(* ===== verification/Departures.v ===== *)
(** * Eviction and the lobbies (src/reaper.go with RemovePlayer of src/matchmaking_handlers.go)

    The reaper and the kicks close the connections they pick, and each departure runs
    RemovePlayer, while the loop goes over a snapshot of the registry that may name a
    connection twice or one that is closed by now. *)

From S2P Require Export ProcessProps.

Section departures.
#[local] Set Default Proof Using "Type".
Context {G : Type} `{MO : MapOrder}.
#[local] Abbreviation Net := (NetOf (Process G)).
Implicit Types (n m : Net) (r : Ref).
Context (cfg : Config).

(** What one departure does. *)
Lemma close_departs r n :
  state (conn r n) ≠ stateClosed →
  let n' := close (OnDisconnect cfg) r n in
  (∀ r', r' ≠ r → credentials (conn r' n') = credentials (conn r' n)) ∧
  state (conn r n') = stateClosed ∧ PID (conn r n') = PID (conn r n) ∧ ID (conn r n') = ID (conn r n) ∧
  (ID (conn r n) ≠ 0 → connections n' = delete (ID (conn r n)) (connections n)) ∧
  ∀ gid, gatherings (mm n') !! gid =
    if PID (conn r n) =? 0 then gatherings (mm n) !! gid else gatherings (mm n) !! gid ≫= survivor cfg (PID (conn r n)).
Proof.
  intros Hst. unfold close. rewrite (proj2 (Z.eqb_neq _ _)) by done. cbv zeta. cbn [OnDisconnect].
  set (n1 := upd r (set_state stateClosed) n). set (n2 := unregisterConnection r n1).
  assert (∀ r', conn r' n2 = conn r' n1) as Hc by (intros r'; subst n2; unfold unregisterConnection; by case_match).
  assert (mm n2 = mm n) as Hm by (subst n2; unfold unregisterConnection; by case_match).
  assert (PID (conn r n2) = PID (conn r n)) as Hp by (rewrite Hc; subst n1; by rewrite conn_upd_eq).
  pose proof (frame_RemovePlayer cfg (PID (conn r n2)) n2) as F. set (n3 := RemovePlayer cfg _ n2) in *.
  split_and!.
  - intros r' Hr. rewrite (fr_credentials _ _ F), Hc. subst n1. by rewrite conn_upd_ne.
  - transitivity (state (conn r n2)); [symmetry; apply (frame_state r _ _ F)|]. rewrite Hc. subst n1. by rewrite conn_upd_eq.
  - by rewrite (frame_pid _ _ _ F).
  - transitivity (ID (conn r n2)); [symmetry; apply (frame_ID r _ _ F)|]. rewrite Hc. subst n1. by rewrite conn_upd_eq.
  - intros Hid. rewrite (fr_connections _ _ F). subst n2. unfold unregisterConnection. subst n1. rewrite conn_upd_eq.
    cbn [ID set_state]. by rewrite (proj2 (Z.eqb_neq _ _)) by done.
  - intros gid. subst n3. rewrite Hp. destruct (Z.eqb_spec (PID (conn r n)) 0) as [E|E].
    + unfold RemovePlayer. rewrite E. cbn [Z.eqb]. by rewrite Hm.
    + by rewrite RemovePlayer_lookup, Hm.
Qed.

Lemma survivor_gone p g g' : survivor cfg p g = Some g' → p ∉ participants g'.
Proof.
  unfold survivor, containsPID, removePID. case_bool_decide as Hin; [|by intros [= <-]].
  destruct (filter _ (participants g)) as [|x l] eqn:E; [done|].
  assert (p ∉ x :: l) as Hp by (rewrite <- E, list_elem_of_filter; naive_solver).
  destruct (_ =? p); [destruct (_ && _)|]; intros [=]; subst; cbn; by rewrite ?E.
Qed.

Lemma survivor_stranger p g : p ∉ participants g → survivor cfg p g = Some g.
Proof. intros H. unfold survivor, containsPID. by rewrite bool_decide_false. Qed.

(** ** The loop

    [out] are the connections closed so far. *)
Record evicted (out : Ref → bool) n m : Prop := mkEvicted {
  ev_out : ∀ r, out r = true →
    state (conn r m) = stateClosed ∧ PID (conn r m) = PID (conn r n) ∧ FindConnectionByID (ID (conn r n)) m = None;
  ev_in : ∀ r, out r = false →
    credentials (conn r m) = credentials (conn r n) ∧
    (FindConnectionByID (ID (conn r n)) n = Some r → FindConnectionByID (ID (conn r n)) m = Some r);
  ev_left : ∀ gid g', gatherings (mm m) !! gid = Some g' →
    (∃ g, gatherings (mm n) !! gid = Some g ∧ ∀ q, q ∈ participants g' → q ∈ participants g) ∧
    ∀ r, out r = true → PID (conn r n) ≠ 0 → PID (conn r n) ∉ participants g';
  ev_kept : ∀ gid g, gatherings (mm n) !! gid = Some g →
    (∀ r, out r = true → PID (conn r n) ≠ 0 → PID (conn r n) ∉ participants g) → gatherings (mm m) !! gid = Some g
}.

Lemma evicted_start n : evicted (λ _, false) n n.
Proof. split; try done. intros gid g' H. split; [by exists g'|done]. Qed.

Lemma evicted_ext out out' n m : (∀ r, out r = out' r) → evicted out n m → evicted out' n m.
Proof.
  intros E [H1 H2 H3 H4]. split.
  - intros r Hr. apply H1. by rewrite E.
  - intros r Hr. apply H2. by rewrite E.
  - intros gid g' Hg. destruct (H3 gid g' Hg) as [Hs Ho]. split; [done|]. intros r Hr. apply Ho. by rewrite E.
  - intros gid g Hg Ho. apply H4; [done|]. intros r Hr. apply Ho. by rewrite <- E.
Qed.

Lemma evicted_close out n m r :
  registry_ok n → evicted out n m → out r = false → state (conn r n) ≠ stateClosed → ID (conn r n) ≠ 0 →
  evicted (λ r', out r' || bool_decide (r' = r)) n (close (OnDisconnect cfg) r m).
Proof.
  intros (_ & _ & Huniq & _) [H1 H2 H3 H4] Hr Hst Hid.
  destruct (H2 r Hr) as [Hcr _]. unfold credentials in Hcr. injection Hcr as _ Hid' Hpid _ _ _ Hst' _.
  destruct (close_departs r m) as (C1 & C2 & C3 & C4 & C5 & C6); [congruence|]. cbv zeta in *.
  set (m' := close _ r m) in *. rewrite Hid' in C4, C5. specialize (C5 Hid). rewrite Hpid in C3, C6.
  split; cbv beta.
  - intros r' Ho. destruct (decide (r' = r)) as [->|Hne].
    + split_and!; [done|done|]. unfold FindConnectionByID. rewrite C5. apply lookup_delete_eq.
    + rewrite bool_decide_false, orb_false_r in Ho by done. destruct (H1 r' Ho) as (A & B & C).
      pose proof (C1 r' Hne) as Hc. unfold credentials in Hc. injection Hc as _ _ E2 _ _ _ E3 _.
      split_and!; [congruence|congruence|]. unfold FindConnectionByID in *. rewrite C5, lookup_delete. by case_decide.
  - intros r' Ho. apply orb_false_elim in Ho as [Ho Hne%bool_decide_eq_false_1]. destruct (H2 r' Ho) as [A B].
    split; [by rewrite C1|]. intros Hf. unfold FindConnectionByID in *. rewrite C5, lookup_delete_ne; [auto|].
    intros E. by apply Hne, eq_sym, Huniq.
  - intros gid g' Hg. rewrite C6 in Hg. destruct (Z.eqb_spec (PID (conn r n)) 0) as [E|E].
    + destruct (H3 gid g' Hg) as [Hs Ho]. split; [done|]. intros r' Hr' Hp'.
      destruct (decide (r' = r)) as [->|Hne]; [done|]. rewrite bool_decide_false, orb_false_r in Hr' by done. by apply Ho.
    + apply bind_Some in Hg as (g1 & Hg1 & Hs). destruct (H3 gid g1 Hg1) as [(g & Hg & Hsub) Ho]. split.
      * exists g. split; [done|]. intros q Hq. eapply Hsub, survivor_listed; [exact Hs|done].
      * intros r' Hr' Hp' Hin. destruct (decide (r' = r)) as [->|Hne]; [by apply survivor_gone in Hs|].
        rewrite bool_decide_false, orb_false_r in Hr' by done. apply (Ho r' Hr' Hp'). eapply survivor_listed; [exact Hs|done].
  - intros gid g Hg Ho. assert (gatherings (mm m) !! gid = Some g) as Hm.
    { apply H4; [done|]. intros r' Hr'. apply Ho. by rewrite Hr'. }
    rewrite C6, Hm. case_match eqn:E; [done|]. cbn. apply survivor_stranger, Ho; [by rewrite bool_decide_true, orb_true_r|lia].
Qed.

(** *** The loop over the snapshot *)
Section loop.
Context (pred : Connection → bool) (n : Net).

Definition to_close r : bool := pred (conn r n) && negb (state (conn r n) =? stateClosed).
Definition picked (past : list Ref) r : bool := bool_decide (r ∈ past) && to_close r.

Lemma picked_snoc past r r' : picked (past ++ [r]) r' = picked past r' || (bool_decide (r' = r) && to_close r).
Proof.
  unfold picked. destruct (decide (r' = r)) as [->|Hne].
  - rewrite (bool_decide_true (r ∈ _ ++ _)), (bool_decide_true (r = r)) by set_solver.
    by destruct (bool_decide _), (to_close r).
  - rewrite (bool_decide_false (r' = r)) by done. cbn [andb]. rewrite orb_false_r.
    f_equal. apply bool_decide_ext. set_solver.
Qed.

Hypothesis Hreg : registry_ok n.
Hypothesis Hpred : ∀ c c', credentials c = credentials c' → pred c = pred c'.

Lemma evicted_step past m r :
  ID (conn r n) ≠ 0 → evicted (picked past) n m →
  evicted (picked (past ++ [r])) n (if pred (conn r m) then close (OnDisconnect cfg) r m else m).
Proof using All.
  intros Hid Hm. destruct (picked past r) eqn:Ep.
  - assert (close (OnDisconnect cfg) r m = m) as ->.
    { unfold close. by rewrite (proj1 (ev_out _ _ _ Hm r Ep)). }
    assert (evicted (picked (past ++ [r])) n m).
    { apply (evicted_ext (picked past)); [|done]. intros r'. rewrite picked_snoc.
      destruct (decide (r' = r)) as [->|Hne]; [by rewrite Ep|]. rewrite (bool_decide_false (r' = r)) by done. by rewrite orb_false_r. }
    by case_match.
  - destruct (ev_in _ _ _ Hm r Ep) as [Hc _]. rewrite (Hpred _ _ Hc). destruct (to_close r) eqn:Et.
    + pose proof Et as [-> Hst%negb_true_iff%Z.eqb_neq]%andb_true_iff.
      apply (evicted_ext (λ r', picked past r' || bool_decide (r' = r))); [intros r'; rewrite picked_snoc, Et; by rewrite andb_true_r|].
      by apply evicted_close.
    + assert (evicted (picked (past ++ [r])) n m) as He by
        (apply (evicted_ext (picked past)); [|done]; intros r'; rewrite picked_snoc, Et, andb_false_r; by rewrite orb_false_r).
      destruct (pred (conn r n)) eqn:E; [|exact He]. unfold to_close in Et. rewrite E in Et. cbn in Et.
      apply negb_false_iff, Z.eqb_eq in Et. unfold credentials in Hc. injection Hc as _ _ _ _ _ _ Hs _.
      unfold close. rewrite Hs, Et. exact He.
Qed.

(** Whatever the test is, as long as it looks at what a departure leaves alone. *)
Lemma close_matching_evicts :
  evicted (picked (snapshotConns n)) n (close_matching (OnDisconnect cfg) pred n).2.
Proof using All.
  unfold close_matching.
  assert (Forall (λ r, ID (conn r n) ≠ 0) (snapshotConns n)) as Hids.
  { apply Forall_fmap, Forall_forall. intros [id r] Hr%elem_of_range. exact (proj2 (proj1 Hreg id r Hr)). }
  assert (∀ todo past m k, Forall (λ r, ID (conn r n) ≠ 0) todo → evicted (picked past) n m →
    evicted (picked (past ++ todo)) n (foldl (λ acc r, let '(k, n) := acc in
      if pred (conn r n) then (k + 1, close (OnDisconnect cfg) r n) else (k, n)) (k, m) todo).2) as H.
  { induction todo as [|r todo IH]; intros past m k Ht Hm; [by rewrite app_nil_r|].
    apply Forall_cons in Ht as [Hr Ht]. cbn [foldl]. change (r :: todo) with ([r] ++ todo). rewrite app_assoc.
    pose proof (evicted_step past m r Hr Hm) as Hs. destruct (pred (conn r m)); by apply IH. }
  apply (H _ [] n 0 Hids). apply (evicted_ext (λ _, false)); [done|apply evicted_start].
Qed.
End loop.

(** ** The reaper and the kick *)

(** A connection that is open and found under its identifier; one that has been silent. *)
Definition live r n : Prop := FindConnectionByID (ID (conn r n)) n = Some r ∧ state (conn r n) ≠ stateClosed.
Definition silent (maxIdle : Z) r n : Prop := maxIdle ≤ IdleFor (clock n) (conn r n).

Lemma snapshot_live r n :
  registry_ok n → state (conn r n) ≠ stateClosed → r ∈ snapshotConns n ↔ live r n.
Proof.
  intros (H1 & H2 & _) Hst. unfold snapshotConns, live. split.
  - intros ([id r'] & -> & Hr%elem_of_range)%list_elem_of_fmap. cbn in *. split; [|done].
    by destruct (H2 r' (proj2 (H1 id r' Hr))) as [_ [|]].
  - intros [Hr _]. apply list_elem_of_fmap. exists (ID (conn r n), r). split; [done|]. by apply elem_of_range.
Qed.

(** What closing the live connections that [pred] picks comes to. *)
Lemma close_matching_spec (pred : Connection → bool) n :
  registry_ok n → (∀ c c', credentials c = credentials c' → pred c = pred c') →
  let n' := (close_matching (OnDisconnect cfg) pred n).2 in
  (∀ r, live r n → pred (conn r n) = true →
     state (conn r n') = stateClosed ∧ FindConnectionByID (ID (conn r n)) n' = None ∧
     (PID (conn r n) ≠ 0 → ¬ listed (PID (conn r n)) (mm n'))) ∧
  (∀ r, live r n → pred (conn r n) = false → live r n') ∧
  (∀ gid g, gatherings (mm n) !! gid = Some g →
     (∀ r, live r n → pred (conn r n) = true → PID (conn r n) ∉ participants g) → gatherings (mm n') !! gid = Some g) ∧
  (∀ q, listed q (mm n') → listed q (mm n)).
Proof.
  intros Hreg Hpred. cbv zeta. destruct (close_matching_evicts pred n Hreg Hpred) as [H1 H2 H3 H4].
  assert (∀ r, live r n → picked pred n (snapshotConns n) r = pred (conn r n)) as Hpick.
  { intros r Hr. unfold picked, to_close. rewrite bool_decide_true by exact (proj2 (snapshot_live r n Hreg (proj2 Hr)) Hr).
    rewrite (proj2 (Z.eqb_neq _ _)) by apply Hr. by rewrite andb_true_r. }
  split_and!.
  - intros r Hr Hp. rewrite <- Hpick in Hp by done. destruct (H1 r Hp) as (A & _ & C). split_and!; [done|done|].
    intros Hpid (gid & g' & Hg & Hin). by apply (proj2 (H3 gid g' Hg) r Hp).
  - intros r Hr Hp. rewrite <- Hpick in Hp by done. destruct (H2 r Hp) as [Hc Hf]. unfold credentials in Hc.
    injection Hc as _ Hid _ _ _ _ Hst _. split; [rewrite Hid; by apply Hf, Hr|]. rewrite Hst. apply Hr.
  - intros gid g Hg Ho. apply H4; [done|]. intros r Hr _. unfold picked, to_close in Hr.
    apply andb_true_iff in Hr as [Hs%bool_decide_eq_true_1 [Hp Hst%negb_true_iff%Z.eqb_neq]%andb_true_iff].
    apply Ho; [by apply snapshot_live|done].
  - intros q (gid & g' & Hg & Hq). destruct (H3 gid g' Hg) as [(g & Hg0 & Hsub) _]. exists gid, g. auto.
Qed.

(** C9: One turn of the reaper.  Exactly the live connections silent for the threshold are
    closed and leave the registry, and their players are in no gathering any more; the other
    connections stay live, a gathering none of them was in is the same as before, and nobody
    is listed who was not. *)
Theorem evicted_players_leave maxIdle n :
  0 < maxIdle → registry_ok n →
  let n' := (ReapIdle (OnDisconnect cfg) maxIdle n).2 in
  (∀ r, live r n → silent maxIdle r n →
     state (conn r n') = stateClosed ∧ FindConnectionByID (ID (conn r n)) n' = None ∧
     (PID (conn r n) ≠ 0 → ¬ listed (PID (conn r n)) (mm n'))) ∧
  (∀ r, live r n → ¬ silent maxIdle r n → live r n') ∧
  (∀ gid g, gatherings (mm n) !! gid = Some g →
     (∀ r, live r n → silent maxIdle r n → PID (conn r n) ∉ participants g) → gatherings (mm n') !! gid = Some g) ∧
  (∀ q, listed q (mm n') → listed q (mm n)).
Proof.
  intros Hmax Hreg. cbv zeta. unfold ReapIdle. rewrite (proj2 (Z.leb_gt _ _)) by done.
  set (pred := λ c : Connection, let idle := IdleFor (clock n) c in (0 <? idle) && (maxIdle <=? idle)).
  assert (∀ r, pred (conn r n) = true ↔ silent maxIdle r n) as Hp by (intros r; unfold pred, silent; lia).
  destruct (close_matching_spec pred n Hreg) as (H1 & H2 & H3 & H4).
  { intros c c' [= _ _ _ _ _ _ _ E]. unfold pred, IdleFor. by rewrite E. }
  split_and!.
  - intros r Hr Hs. by apply H1, Hp.
  - intros r Hr Hs. apply H2; [done|]. apply not_true_iff_false. by rewrite Hp.
  - intros gid g Hg Ho. apply H3; [done|]. intros r Hr Hs. by apply Ho, Hp.
  - done.
Qed.

(** A player who is kicked has no live connection and is in no gathering. *)
Theorem kicked_player_leaves p n :
  p ≠ 0 → registry_ok n → (∃ r, live r n ∧ PID (conn r n) = p) →
  let n' := (KickPID (OnDisconnect cfg) p n).2 in
  ¬ listed p (mm n') ∧ ∀ r, live r n → PID (conn r n) = p → state (conn r n') = stateClosed.
Proof.
  intros Hp Hreg (r0 & Hr0 & E0). cbv zeta. unfold KickPID. rewrite (proj2 (Z.eqb_neq _ _)) by done.
  destruct (close_matching_spec (λ c, PID c =? p) n Hreg) as (H1 & _).
  { intros c c' [= _ _ E _ _ _ _ _]. by rewrite E. }
  split.
  - destruct (H1 r0 Hr0) as (_ & _ & H); [lia|]. rewrite E0 in H. by apply H.
  - intros r Hr E. apply (H1 r Hr). lia.
Qed.
End departures.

REQUIRED WORK - Beginning at the line with "Lemma evicted_start n" and stopping after the line with "split_and!; [congruence|congruence|]. unfold", please write out every line of the data above exactly and nothing else.

RESPONSE TO THE EXERCISE -
Lemma evicted_start n : evicted (λ _, false) n n.
Proof. split; try done. intros gid g' H. split; [by exists g'|done]. Qed.

Lemma evicted_ext out out' n m : (∀ r, out r = out' r) → evicted out n m → evicted out' n m.
Proof.
  intros E [H1 H2 H3 H4]. split.
  - intros r Hr. apply H1. by rewrite E.
  - intros r Hr. apply H2. by rewrite E.
  - intros gid g' Hg. destruct (H3 gid g' Hg) as [Hs Ho]. split; [done|]. intros r Hr. apply Ho. by rewrite E.
  - intros gid g Hg Ho. apply H4; [done|]. intros r Hr. apply Ho. by rewrite <- E.
Qed.

Lemma evicted_close out n m r :
  registry_ok n → evicted out n m → out r = false → state (conn r n) ≠ stateClosed → ID (conn r n) ≠ 0 →
  evicted (λ r', out r' || bool_decide (r' = r)) n (close (OnDisconnect cfg) r m).
Proof.
  intros (_ & _ & Huniq & _) [H1 H2 H3 H4] Hr Hst Hid.
  destruct (H2 r Hr) as [Hcr _]. unfold credentials in Hcr. injection Hcr as _ Hid' Hpid _ _ _ Hst' _.
  destruct (close_departs r m) as (C1 & C2 & C3 & C4 & C5 & C6); [congruence|]. cbv zeta in *.
  set (m' := close _ r m) in *. rewrite Hid' in C4, C5. specialize (C5 Hid). rewrite Hpid in C3, C6.
  split; cbv beta.
  - intros r' Ho. destruct (decide (r' = r)) as [->|Hne].
    + split_and!; [done|done|]. unfold FindConnectionByID. rewrite C5. apply lookup_delete_eq.
    + rewrite bool_decide_false, orb_false_r in Ho by done. destruct (H1 r' Ho) as (A & B & C).
      pose proof (C1 r' Hne) as Hc. unfold credentials in Hc. injection Hc as _ _ E2 _ _ _ E3 _.
      split_and!; [congruence|congruence|]. unfold FindConnectionByID in *. rewrite C5, lookup_delete. by case_decide.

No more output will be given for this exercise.